AIM OF THE TASK:
Look through the entries below and extract exactly the lines from the one containing "(o : option" through the one containing "c = false ->", ends included.

Stored entries:
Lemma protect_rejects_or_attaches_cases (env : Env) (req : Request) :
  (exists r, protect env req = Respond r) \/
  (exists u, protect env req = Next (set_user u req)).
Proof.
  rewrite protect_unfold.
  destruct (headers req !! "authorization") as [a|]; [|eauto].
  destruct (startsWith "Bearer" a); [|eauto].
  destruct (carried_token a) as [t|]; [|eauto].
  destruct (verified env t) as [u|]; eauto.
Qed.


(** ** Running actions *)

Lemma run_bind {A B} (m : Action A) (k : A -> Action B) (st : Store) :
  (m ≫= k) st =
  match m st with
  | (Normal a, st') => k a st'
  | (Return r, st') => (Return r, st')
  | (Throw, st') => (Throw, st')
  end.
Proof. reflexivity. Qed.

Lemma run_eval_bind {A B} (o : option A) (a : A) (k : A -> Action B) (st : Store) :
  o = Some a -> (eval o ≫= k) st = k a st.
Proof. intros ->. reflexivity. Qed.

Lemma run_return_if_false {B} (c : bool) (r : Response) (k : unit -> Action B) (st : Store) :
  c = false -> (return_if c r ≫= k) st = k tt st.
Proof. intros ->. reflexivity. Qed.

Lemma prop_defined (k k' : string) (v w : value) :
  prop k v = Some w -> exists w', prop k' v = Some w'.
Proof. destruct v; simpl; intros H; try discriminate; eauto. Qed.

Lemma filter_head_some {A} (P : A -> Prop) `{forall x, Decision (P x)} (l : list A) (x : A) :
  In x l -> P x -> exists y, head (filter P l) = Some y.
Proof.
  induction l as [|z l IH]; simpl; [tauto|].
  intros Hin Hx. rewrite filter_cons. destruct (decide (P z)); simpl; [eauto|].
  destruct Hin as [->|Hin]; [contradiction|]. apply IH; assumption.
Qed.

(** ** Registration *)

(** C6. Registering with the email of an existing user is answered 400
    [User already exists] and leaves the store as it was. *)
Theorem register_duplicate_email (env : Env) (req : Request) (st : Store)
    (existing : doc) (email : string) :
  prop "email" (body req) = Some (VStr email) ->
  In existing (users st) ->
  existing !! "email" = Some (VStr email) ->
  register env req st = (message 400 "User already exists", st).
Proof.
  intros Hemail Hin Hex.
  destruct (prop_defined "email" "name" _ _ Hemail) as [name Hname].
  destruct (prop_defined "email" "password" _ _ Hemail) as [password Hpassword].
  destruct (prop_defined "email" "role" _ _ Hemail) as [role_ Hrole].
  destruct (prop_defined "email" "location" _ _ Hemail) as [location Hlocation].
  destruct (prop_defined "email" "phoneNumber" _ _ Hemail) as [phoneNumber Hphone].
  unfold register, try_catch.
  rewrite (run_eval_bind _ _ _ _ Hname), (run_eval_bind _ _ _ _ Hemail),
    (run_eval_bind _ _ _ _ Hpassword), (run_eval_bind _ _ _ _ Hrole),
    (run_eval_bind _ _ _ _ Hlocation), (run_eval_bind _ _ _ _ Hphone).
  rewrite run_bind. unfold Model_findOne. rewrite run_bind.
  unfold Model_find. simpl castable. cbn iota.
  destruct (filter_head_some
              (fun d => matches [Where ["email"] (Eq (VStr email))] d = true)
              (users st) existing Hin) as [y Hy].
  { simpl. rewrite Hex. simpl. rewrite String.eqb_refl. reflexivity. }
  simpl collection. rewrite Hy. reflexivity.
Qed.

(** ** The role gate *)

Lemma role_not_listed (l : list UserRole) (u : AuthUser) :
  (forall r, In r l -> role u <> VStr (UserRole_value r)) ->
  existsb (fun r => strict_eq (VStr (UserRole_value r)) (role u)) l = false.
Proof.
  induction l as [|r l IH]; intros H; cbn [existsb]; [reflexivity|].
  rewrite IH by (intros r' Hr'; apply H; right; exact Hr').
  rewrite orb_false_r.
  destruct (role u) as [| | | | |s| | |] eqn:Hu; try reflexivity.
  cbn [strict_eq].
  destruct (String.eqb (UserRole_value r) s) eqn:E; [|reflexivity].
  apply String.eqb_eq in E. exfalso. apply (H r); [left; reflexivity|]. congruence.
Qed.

SOLUTION FOR THIS EXERCISE:
Lemma run_eval_bind {A B} (o : option A) (a : A) (k : A -> Action B) (st : Store) :
  o = Some a -> (eval o ≫= k) st = k a st.
Proof. intros ->. reflexivity. Qed.

Lemma run_return_if_false {B} (c : bool) (r : Response) (k : unit -> Action B) (st : Store) :
  c = false -> (return_if c r ≫= k) st = k tt st.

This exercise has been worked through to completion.